Return the lines from the start of the data through the line with "From S2P Require". Include both of those lines and no others.

□ □ □ □ □ □ □

(* ===== verification/BlockStore.v ===== *)
(** * The drive a file system is on (kernel/filesystem/fs_driver.h)

    [filesystem_read] and [filesystem_write] of a virtual drive are an interface the
    file system drivers are proved against: its laws say that the drive stores bytes.
    The block cache satisfies them (FatDisk.v), and so does plain memory, the concrete
    drive of the examples.  Multi-byte fields are little-endian. *)
From S2P Require Import Prelude FsUtil Drives DrivesProofs.

(** ** Little-endian fields *)
Fixpoint le_bytes (n : nat) (v : Z) : list Z :=
  match n with O => [] | S n => v mod 256 :: le_bytes n (v / 256) end.
Fixpoint le_value (l : list Z) : Z := match l with [] => 0 | b :: l => b + 256 * le_value l end.
Definition field_at (l : list Z) (off : Z) (n : nat) : Z := le_value (take n (drop (Z.to_nat off) l)).

(** ** The interface *)
Class block_store (S : Type) := {
  filesystem_read : Z -> Z -> Z -> S -> outcome (list Z * S);
  filesystem_write : Z -> Z -> list Z -> S -> outcome S }.

(** What the drive promises to a file system on it: [bs_view] is its contents. *)
Class block_store_laws (S : Type) `{block_store S} (bs cap : Z) := {
  bs_view : S -> Z -> Z;
  bs_ok : S -> Prop;
  bs_read_law s b off n : bs_ok s -> 0 <= b -> 0 <= off -> 0 <= n < 2 ^ 32 -> b * bs + off + n <= cap * bs ->
    exists s', filesystem_read b off n s = Ok (map (bs_view s) (seqZ (b * bs + off) n), s')
    /\ bs_ok s' /\ forall a, bs_view s' a = bs_view s a;
  bs_write_law s b off buf : bs_ok s -> 0 <= b -> 0 <= off -> Z.of_nat (length buf) < 2 ^ 32 ->
    b * bs + off + Z.of_nat (length buf) <= cap * bs ->
    exists s', filesystem_write b off buf s = Ok s' /\ bs_ok s' /\ stored_at (b * bs + off) buf (bs_view s) (bs_view s') }.

(** ** Bytes and what a write stores *)
Definition is_byte (b : Z) : Prop := 0 <= b < 256.

Lemma le_bytes_length n v : length (le_bytes n v) = n.
Proof. revert v. induction n as [|n IH]; intros v; [reflexivity|]. cbn [le_bytes length]. rewrite IH. reflexivity. Qed.

Lemma le_bytes_bytes n v : Forall is_byte (le_bytes n v).
Proof.
  revert v. induction n as [|n IH]; intros v; cbn [le_bytes]; constructor; [|apply IH].
  unfold is_byte. apply Z.mod_pos_bound. lia.
Qed.

Lemma le_value_bytes n v : 0 <= v < 256 ^ Z.of_nat n -> le_value (le_bytes n v) = v.
Proof.
  revert v. induction n as [|n IH]; intros v Hv; [cbn in *; lia|]. cbn [le_bytes le_value].
  rewrite Nat2Z.inj_succ, Z.pow_succ_r in Hv by lia. pose proof (Z.div_mod v 256 ltac:(lia)).
  rewrite IH by (split; [apply Z.div_pos; lia|apply Z.div_lt_upper_bound; lia]). lia.
Qed.

Lemma byte_at_byte l i : Forall is_byte l -> is_byte (byte_at l i).
Proof.
  intros Hl. unfold byte_at. destruct (i <? 0); [unfold is_byte; lia|]. rewrite nth_lookup.
  destruct (l !! Z.to_nat i) as [x|] eqn:E; [|cbn; unfold is_byte; lia]. rewrite Forall_lookup in Hl. exact (Hl _ _ E).
Qed.

Lemma stored_bytes a buf f f' : stored_at a buf f f' -> Forall is_byte buf -> (forall x, is_byte (f x)) -> forall x, is_byte (f' x).
Proof. intros Hst Hb Hf x. rewrite (Hst x). destruct (_ && _); [apply byte_at_byte; exact Hb|apply Hf]. Qed.

Lemma stored_same a buf f f' : stored_at a buf f f' -> map f' (seqZ a (Z.of_nat (length buf))) = buf.
Proof.
  intros Hst. rewrite map_seqZ_shift. symmetry. apply bytes_eq; [reflexivity|]. intros i Hi. rewrite (Hst (a + i)).
  rewrite (proj2 (Z.leb_le _ _)), (proj2 (Z.ltb_lt _ _)) by lia. cbn [andb]. f_equal. lia.
Qed.

Lemma stored_other a buf f f' x : stored_at a buf f f' -> x < a \/ a + Z.of_nat (length buf) <= x -> f' x = f x.
Proof. intros Hst Hx. rewrite (Hst x). destruct (Z.leb_spec a x), (Z.ltb_spec x (a + Z.of_nat (length buf))); try reflexivity; lia. Qed.

(** ** A file in chunks: [base k] is the byte address of its chunk [k] *)
Section chunked.
Context (cs : Z) (Hcs : 0 < cs) (base : Z -> Z).

Definition chunk_addr (i : Z) : Z := base (i / cs) + i mod cs.

Lemma chunk_addr_at k o : 0 <= o < cs -> chunk_addr (k * cs + o) = base k + o.
Proof using Hcs.
  intros Ho. unfold chunk_addr. rewrite (Z.add_comm (k * cs)), Z.div_add, Z.mod_add, Z.div_small, Z.mod_small by lia. reflexivity.
Qed.

Lemma chunk_part (f : Z -> Z) k o n : 0 <= o -> 0 <= n -> o + n <= cs ->
  map (fun i => f (chunk_addr i)) (seqZ (k * cs + o) n) = map f (seqZ (base k + o) n).
Proof using Hcs.
  intros Ho Hn Hle. rewrite (map_seqZ_shift (fun i => f (chunk_addr i))), (map_seqZ_shift f). apply list_fmap_ext.
  intros i x Hx. apply lookup_seqZ in Hx as [-> Hx]. rewrite <- Z.add_assoc, chunk_addr_at by lia. f_equal. lia.
Qed.

Lemma chunk_whole (f : Z -> Z) n : forall k,
  map (fun i => f (chunk_addr i)) (seqZ (k * cs) (Z.of_nat n * cs))
  = concat (map (fun j => map f (seqZ (base j) cs)) (seqZ k (Z.of_nat n))).
Proof using Hcs.
  induction n as [|n IH]; intros k; [reflexivity|].
  replace (Z.of_nat (Datatypes.S n) * cs) with (cs + Z.of_nat n * cs) by lia. rewrite seqZ_app, map_app by lia.
  rewrite (seqZ_cons k) by lia. cbn [map concat]. f_equal.
  - pose proof (chunk_part f k 0 cs ltac:(lia) ltac:(lia) ltac:(lia)) as E. rewrite !Z.add_0_r in E. exact E.
  - replace (k * cs + cs) with (Z.succ k * cs) by lia. rewrite IH. do 3 f_equal. lia.
Qed.

(** The first chunk behind the start of a transfer. *)
Definition first_full (c : fs_chunks) : Z := start_chunk c + if start_size c =? 0 then 0 else 1.

Lemma chunk_starts offset len c : chunks_ok offset len cs c -> 0 <= offset -> 0 < len ->
  offset = start_chunk c * cs + start_offset c /\
  (0 < num_full_chunks c \/ 0 < end_size c -> offset + start_size c = first_full c * cs) /\
  (0 < end_size c -> offset + start_size c + num_full_chunks c * cs = (first_full c + num_full_chunks c) * cs).
Proof using Hcs.
  intros [E1 E2 E3 E4 E5 E6 E7] Ho Hl. pose proof (Z.div_mod offset cs ltac:(lia)) as D. rewrite E1, E2 in *. unfold first_full. rewrite E1.
  assert (H : 0 < num_full_chunks c \/ 0 < end_size c ->
    offset + start_size c = (offset / cs + (if start_size c =? 0 then 0 else 1)) * cs).
  { intros Hc. specialize (E7 Hc). destruct (start_size c =? 0); lia. }
  split; [lia|]. split; [exact H|]. intros Hc. specialize (H (or_intror Hc)). lia.
Qed.

(** The bytes of a transfer, piece by piece. *)
Lemma transfer_map (f : Z -> Z) offset len c : chunks_ok offset len cs c -> 0 <= offset -> 0 < len ->
  map (fun i => f (chunk_addr i)) (seqZ offset len)
  = map f (seqZ (base (start_chunk c) + start_offset c) (start_size c))
    ++ concat (map (fun j => map f (seqZ (base j) cs)) (seqZ (first_full c) (num_full_chunks c)))
    ++ map f (seqZ (base (first_full c + num_full_chunks c)) (end_size c)).
Proof using Hcs.
  intros Hc Ho Hl. destruct (chunk_starts offset len c Hc Ho Hl) as (S1 & S2 & S3). pose proof Hc as [E1 E2 E3 E4 E5 E6 E7].
  assert (0 <= start_offset c) by (rewrite E2; apply Z.mod_pos_bound; lia).
  assert (0 <= num_full_chunks c * cs) by (apply Z.mul_nonneg_nonneg; lia).
  rewrite E3, <- Z.add_assoc, seqZ_app, seqZ_app, !map_app by lia. f_equal; [|f_equal].
  - rewrite S1 at 1. apply chunk_part; lia.
  - destruct (Z.eq_dec (num_full_chunks c) 0) as [->|N]; [reflexivity|]. rewrite S2 by lia.
    rewrite <- (Z2Nat.id (num_full_chunks c)) by lia. apply chunk_whole.
  - destruct (Z.eq_dec (end_size c) 0) as [->|N]; [reflexivity|]. rewrite S3 by lia.
    pose proof (chunk_part f (first_full c + num_full_chunks c) 0 (end_size c) ltac:(lia) ltac:(lia) ltac:(lia)) as E.
    rewrite !Z.add_0_r in E. exact E.
Qed.

(** No chunk of the transfer is beyond the chunk of its last byte. *)
Lemma transfer_bound offset len n c : chunks_ok offset len cs c -> 0 <= offset -> 0 < len -> offset + len <= n * cs ->
  0 <= start_chunk c < n /\ first_full c + num_full_chunks c <= n /\ (0 < end_size c -> first_full c + num_full_chunks c < n).
Proof using Hcs.
  intros Hc Ho Hl Hn. destruct (chunk_starts offset len c Hc Ho Hl) as (S1 & S2 & S3). pose proof Hc as [E1 E2 E3 E4 E5 E6 E7].
  assert (H0 : 0 <= start_offset c < cs) by (rewrite E2; apply Z.mod_pos_bound; lia).
  assert (H1 : 0 <= start_chunk c) by (rewrite E1; apply Z.div_pos; lia).
  assert (H2 : start_chunk c < n) by (apply (Z.mul_lt_mono_pos_r cs); lia).
  split; [lia|]. destruct (Z.eq_dec (end_size c) 0) as [E|E].
  - split; [|lia]. destruct (Z.eq_dec (num_full_chunks c) 0) as [F|F].
    + rewrite F. unfold first_full. destruct (Z.eqb_spec (start_size c) 0); lia.
    + specialize (S2 ltac:(lia)). apply (Z.mul_le_mono_pos_r _ _ cs); lia.
  - specialize (S3 ltac:(lia)). assert (first_full c + num_full_chunks c < n) by (apply (Z.mul_lt_mono_pos_r cs); lia). lia.
Qed.
(** ** Writing a part of a file: its chunks do not overlap. *)
Definition apart (n : Z) : Prop := forall j k, 0 <= j < n -> 0 <= k < n -> j <> k -> base j + cs <= base k \/ base k + cs <= base j.
Definition stored_chunks (off : Z) (buf : list Z) (f f' : Z -> Z) : Prop :=
  (forall i, off <= i < off + Z.of_nat (length buf) -> f' (chunk_addr i) = byte_at buf (i - off))
  /\ (forall a, (forall i, off <= i < off + Z.of_nat (length buf) -> chunk_addr i <> a) -> f' a = f a).

Lemma chunk_split i n : 0 <= i < n * cs -> i = i / cs * cs + i mod cs /\ 0 <= i / cs < n /\ 0 <= i mod cs < cs.
Proof using Hcs.
  intros Hi. pose proof (Z.div_mod i cs ltac:(lia)). pose proof (Z.mod_pos_bound i cs ltac:(lia)).
  split; [lia|]. split; [|assumption]. split; [apply Z.div_pos; lia|apply Z.div_lt_upper_bound; lia].
Qed.

Lemma chunk_addr_inj n i j : apart n -> 0 <= i < n * cs -> 0 <= j < n * cs -> chunk_addr i = chunk_addr j -> i = j.
Proof using Hcs.
  intros Ha Hi Hj E. destruct (chunk_split i n Hi) as (I1 & I2 & I3), (chunk_split j n Hj) as (J1 & J2 & J3).
  unfold chunk_addr in E. destruct (Z.eq_dec (i / cs) (j / cs)) as [Q|Q]; [rewrite Q in *; lia|].
  destruct (Ha _ _ I2 J2 Q); lia.
Qed.

Lemma stored_chunks_nil off f g : same_fun f g -> stored_chunks off [] f g.
Proof using. intros H. split; [cbn [length]; lia|]. intros a _. apply H. Qed.

Lemma stored_chunks_app n off b1 b2 f g h : apart n -> 0 <= off -> off + Z.of_nat (length (b1 ++ b2)) <= n * cs ->
  stored_chunks off b1 f g -> stored_chunks (off + Z.of_nat (length b1)) b2 g h -> stored_chunks off (b1 ++ b2) f h.
Proof using Hcs.
  intros Ha Ho Hn [A1 A2] [B1 B2]. rewrite length_app, Nat2Z.inj_add in *. split.
  - intros i Hi. rewrite length_app, Nat2Z.inj_add in Hi. rewrite byte_at_app by lia. destruct (Z.ltb_spec (i - off) (Z.of_nat (length b1))) as [L|L].
    + rewrite B2; [apply A1; lia|]. intros j Hj E. apply (chunk_addr_inj n) in E; [lia|assumption|lia..].
    + rewrite B1 by lia. f_equal. lia.
  - intros a H. rewrite length_app, Nat2Z.inj_add in H. rewrite B2, A2; [reflexivity| |]; intros i Hi; apply H; lia.
Qed.

Lemma stored_chunk k o buf f f' : 0 <= o -> o + Z.of_nat (length buf) <= cs ->
  stored_at (base k + o) buf f f' -> stored_chunks (k * cs + o) buf f f'.
Proof using Hcs.
  intros Ho Hle H.
  assert (A : forall i, k * cs + o <= i < k * cs + o + Z.of_nat (length buf) -> chunk_addr i = base k + (i - k * cs)).
  { intros i Hi. rewrite <- chunk_addr_at by lia. f_equal. lia. }
  split.
  - intros i Hi. rewrite (H _), A by lia. rewrite (proj2 (Z.leb_le _ _)), (proj2 (Z.ltb_lt _ _)) by lia. cbn [andb]. f_equal. lia.
  - intros a Ha. rewrite (H a). destruct (Z.leb_spec (base k + o) a), (Z.ltb_spec a (base k + o + Z.of_nat (length buf))); try reflexivity.
    exfalso. apply (Ha (k * cs + (a - base k))); [lia|]. rewrite A by lia. lia.
Qed.

(** All of the file after a write inside it. *)
Lemma stored_chunks_file n off buf f f' i : apart n -> 0 <= off -> off + Z.of_nat (length buf) <= n * cs -> stored_chunks off buf f f' ->
  0 <= i < n * cs ->
  f' (chunk_addr i) = if (off <=? i) && (i <? off + Z.of_nat (length buf)) then byte_at buf (i - off) else f (chunk_addr i).
Proof using Hcs.
  intros Ha Ho Hle [H1 H2] Hi. destruct (Z.leb_spec off i), (Z.ltb_spec i (off + Z.of_nat (length buf))); cbn [andb]; try (apply H1; lia);
    apply H2; intros j Hj E; apply (chunk_addr_inj n) in E; try assumption; lia.
Qed.
End chunked.

(** ** A drive of 64 blocks of 512 bytes in plain memory *)
#[export] Instance plain_store : block_store (Z -> Z) := {
  filesystem_read b off n f := Ok (map f (seqZ (b * 512 + off) n), f);
  filesystem_write b off buf f := Ok (fun a =>
    if (b * 512 + off <=? a) && (a <? b * 512 + off + Z.of_nat (length buf)) then byte_at buf (a - (b * 512 + off)) else f a) }.
#[program] Definition plain_laws : block_store_laws (Z -> Z) 512 64 := {| bs_view f := f; bs_ok _ := True |}.
Next Obligation. intros s b off n. eexists. split; [reflexivity|]. split; [exact I|]. intros a. reflexivity. Qed.
Next Obligation. intros s b off buf. eexists. split; [reflexivity|]. split; [exact I|]. intros a. reflexivity. Qed.

#[export] Existing Instance plain_laws.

□ □ □ □ □ □ □

- _Answer below_
(* ===== verification/BlockStore.v ===== *)
(** * The drive a file system is on (kernel/filesystem/fs_driver.h)

    [filesystem_read] and [filesystem_write] of a virtual drive are an interface the
    file system drivers are proved against: its laws say that the drive stores bytes.
    The block cache satisfies them (FatDisk.v), and so does plain memory, the concrete
    drive of the examples.  Multi-byte fields are little-endian. *)
From S2P Require Import Prelude FsUtil Drives DrivesProofs.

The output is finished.